Y cuando el día llegó, no parecía ser diferente a los demás Halloween que ya me había tocado vivir en el colegio. Era una institución que contenía todos los niveles educativos en ella, así que yo ya habia pasado cerca de diez años en ese lugar, viendo cómo octubre tras octubre los más originales hacían gala de sus mejores disfraces. Veíamos todo tipo de espectros y criaturas espeluznantes deambular por los pasillos, abriendo las puertas de las aulas de golpe y gritando algo terrorífico, al compás de las protestas de los maestros, que no alcanzaban a amenazarles porque aquéllos ya habían corrido.
Yo ese día caminaba con mi amiga Sofía por el área de los laboratorios. Sofía, sin disfrazarse de nada al igual que yo, era una amiga de la infancia a la que yo había invitado ese día a visitar el colegio y que fuera espectadora del gran concurso de disfraces que se llevaba a cabo ya por la noche. Estaba realmente asombrada de lo ingeniosas que eran muchas personas que caminaban por todos lados: ya había demonios de colas largas y cuernos retorcidos, ya brujas de vestidos arrugados y sucios, ya fantasmas y cadáveres vivientes con sangre seca por el rostro, ya espectros de la muerte misma con su hoz y su singular aspecto de terror.
—Gracias por invitarme hoy —me dijo Sofía—. Realmente adoro Halloween y ver esta clase de eventos me pone muy entusiasmada. No sabes cómo me encanta analizar los disfraces punto a punto, son cosas muy difíciles de hacer y tiene su mérito.
—Por nada —le respondí, tratando de ser agradable—. A mí también me gusta hacer eso.

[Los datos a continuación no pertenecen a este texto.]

(** A new block behind the others. *)
Lemma new_block bs s size :
  uheap bs s → 0 ≤ size → lh_cur_size s + sizeof_heap_alloc + size ≤ lh_heap_size s →
  let b := mk_ublock (lh_heap s + lh_cur_size s) size false in
  ∃ s', build_alloc (lh_heap s + lh_cur_size s) size s = Done (tt, s') ∧ uheap (b :: bs) s' ∧
    lh_heap_size s' = lh_heap_size s ∧ lh_heap s' = lh_heap s ∧
    (∀ a, (∀ c, c ∈ b :: bs → ¬ in_header c a) → lh_mem s' a = lh_mem s a).
Proof.
  intros [H1 H2 H3 H0 H4 H5 H6 H7 H8] Hs Hfit b. pose proof br_limit_range as Hlim. rewrite user_build_alloc_run, H8. eexists. split; [reflexivity|].
  assert (Hsz : 0 ≤ size < 2 ^ 32) by (unfold sizeof_heap_alloc in *; lia).
  assert (Hnew : unewest bs = 0 ∨ unewest bs + sizeof_heap_alloc ≤ lh_heap s + lh_cur_size s ∧ 0 < unewest bs).
  { destruct bs as [|c bs]; [by left|right]. cbn [unewest].
    destruct (utiles_in _ _ _ c H5) as (G1 & G2 & G3); [by left|]. unfold u_end, u_data in G2. lia. }
  assert (Hlt : 0 ≤ unewest bs < 2 ^ 32) by (unfold sizeof_heap_alloc in *; lia).
  split; [split|]; cbn [lh_heap lh_heap_size lh_cur_size lh_world lh_mem lh_first lh_last]; try done.
  - rewrite u32_small by (unfold sizeof_heap_alloc in *; lia). unfold sizeof_heap_alloc in *. lia.
  - cbn. split; [|split; [done|done]]. rewrite u32_small by (unfold sizeof_heap_alloc in *; lia).
    unfold u_end, u_data. cbn. lia.
  - cbn [ulinks]. split; [apply header_mem_new; [lia|done|done|lia]|].
    destruct bs as [|c bs]; [done|]. cbn [ulinks unewest u_hdr] in *. destruct H6 as [Hc Hl].
    destruct (utiles_in _ _ _ c H5) as (Gc1 & _); [by left|].
    change (u_hdr b) with (lh_heap s + lh_cur_size s).
    split; [apply header_mem_old; [unfold sizeof_heap_alloc in *; lia|lia|lia|done]|].
    apply (ulinks_ext (lh_mem s)); [|done]. intros d a Hd Ha.
    destruct H5 as (He & Hcs & Ht). destruct (utiles_in _ _ _ d Ht Hd) as (G1 & G2 & G3).
    unfold in_header, u_end, u_data, sizeof_heap_alloc in *. apply header_mem_frame; unfold sizeof_heap_alloc; lia.
  - rewrite H7, uoldest_cons. destruct (Z.eqb_spec (uoldest bs) 0) as [E|E]; [|done].
    destruct (decide (bs = [])) as [->|Hne]; [done|]. by destruct (uoldest_pos _ _ _ H1 H5 Hne).
  - split; [done|]. split; [done|]. intros a Ha. apply header_mem_frame.
    + specialize (Ha b ltac:(by left)). unfold in_header in Ha. cbn in Ha. lia.
    + destruct bs as [|c bs]; [by left|right]. specialize (Ha c ltac:(right; by left)).
      unfold in_header, sizeof_heap_alloc in Ha. cbn [unewest]. lia.
Qed.

(** Before the first allocation the heap is empty and starts at the break. *)
Definition unstarted s : Prop :=
  lh_heap s = 0 ∧ lh_heap_size s = 0 ∧ lh_cur_size s = 0 ∧ lh_first s = 0 ∧ lh_last s = 0 ∧
  0 < br_break (lh_world s) < 2 ^ 31 ∧ br_break (lh_world s) ≤ br_limit ∧ br_ok (lh_world s) ∧ br_fresh (lh_world s).

Definition uheap_any (bs : list ublock) s : Prop := uheap bs s ∨ (bs = [] ∧ unstarted s).

(** Where the blocks start. *)
Definition ubase s : Z := if lh_heap s =? 0 then br_break (lh_world s) else lh_heap s.

Lemma init_run bs s :
  uheap_any bs s → ∃ s', lazily_init_heap s = Done (tt, s') ∧ uheap bs s' ∧ lh_mem s' = lh_mem s ∧
    lh_cur_size s' = lh_cur_size s ∧ lh_heap s' = ubase s.
Proof.
  unfold lazily_init_heap, bind at 1, get, ubase. intros [H|[-> (H1 & H2 & H3 & H4 & H5 & H6 & H7 & H8 & H9)]].
  - pose proof (uo_base _ _ H). rewrite (proj2 (Z.eqb_neq (lh_heap s) 0)) by lia. by exists s.
  - rewrite H1. cbn. unfold bind, sys, zoom. destruct (br_sbrk_0 (lh_world s) H8 H9 ltac:(lia)) as (w' & E & Ok & Eb). rewrite E. eexists. split; [reflexivity|].
    split; [|done]. split; cbn; try done; try lia.
Qed.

Fue en eso, creo, cuando llegó corriendo alguien hacia nosotros, de forma torpe y característica. A pesar de llevar un espeluznante traje de espantapájaros, con su viejo chaquetón, su sombrero desaliñado y con paja saliéndole por todo el cuerpo, reconocí la sonrisa juguetona de mi vieja amiga y no pude menos que sonreír también.
Se paró frente a mí, con su sonrisa de oreja a oreja, esperando que le dijera algo por su traje.
—¡Qué bien te sienta! —le dije, mirándola de pies a cabeza—. ¡Te ves tan terrorífica!
—¡Sí! ¡Es genial! ¡Me encanta! —me contestó, con entusiasmo.
Sofía, que se hallaba a un lado de mí, la veía también un tanto asombrada, con su sonrisa ladeada.
—Sólo que un espantapájaros no se ve bien con gafas de sol, pequeña —le seguí diciendo a mi amiga, mientras se los retiraba con cuidado y me los guardaba en la mochila—. ¡Así mucho mejor!
Recuerdo que ella sonrió un tanto intimidada, pero continuó con su actitud divertida y espontánea. Luego de que mis dos amigas cruzaran miradas, hube de presentarlas para que se conocieran y para hacer amena la tarde entre los tres, deslizándonos por cada pasillo del colegio para contemplar el ambiente y posteriormente para ser espectadores del concurso que se desarrollaría más tarde.
—¡Vamos por chocolate caliente a la cafetería! —nos propuso a ambos mi amiga espantapájaros—. Vamos, los invitaré esta vez yo.
La seguimos, porque el día era frío y francamente nos apetecía bastante. El vaivén de la chica espantapájaros era singular y divertido cuando caminaba, su sombrero se agitaba de una forma tan curiosa que casi estuve a punto de reír.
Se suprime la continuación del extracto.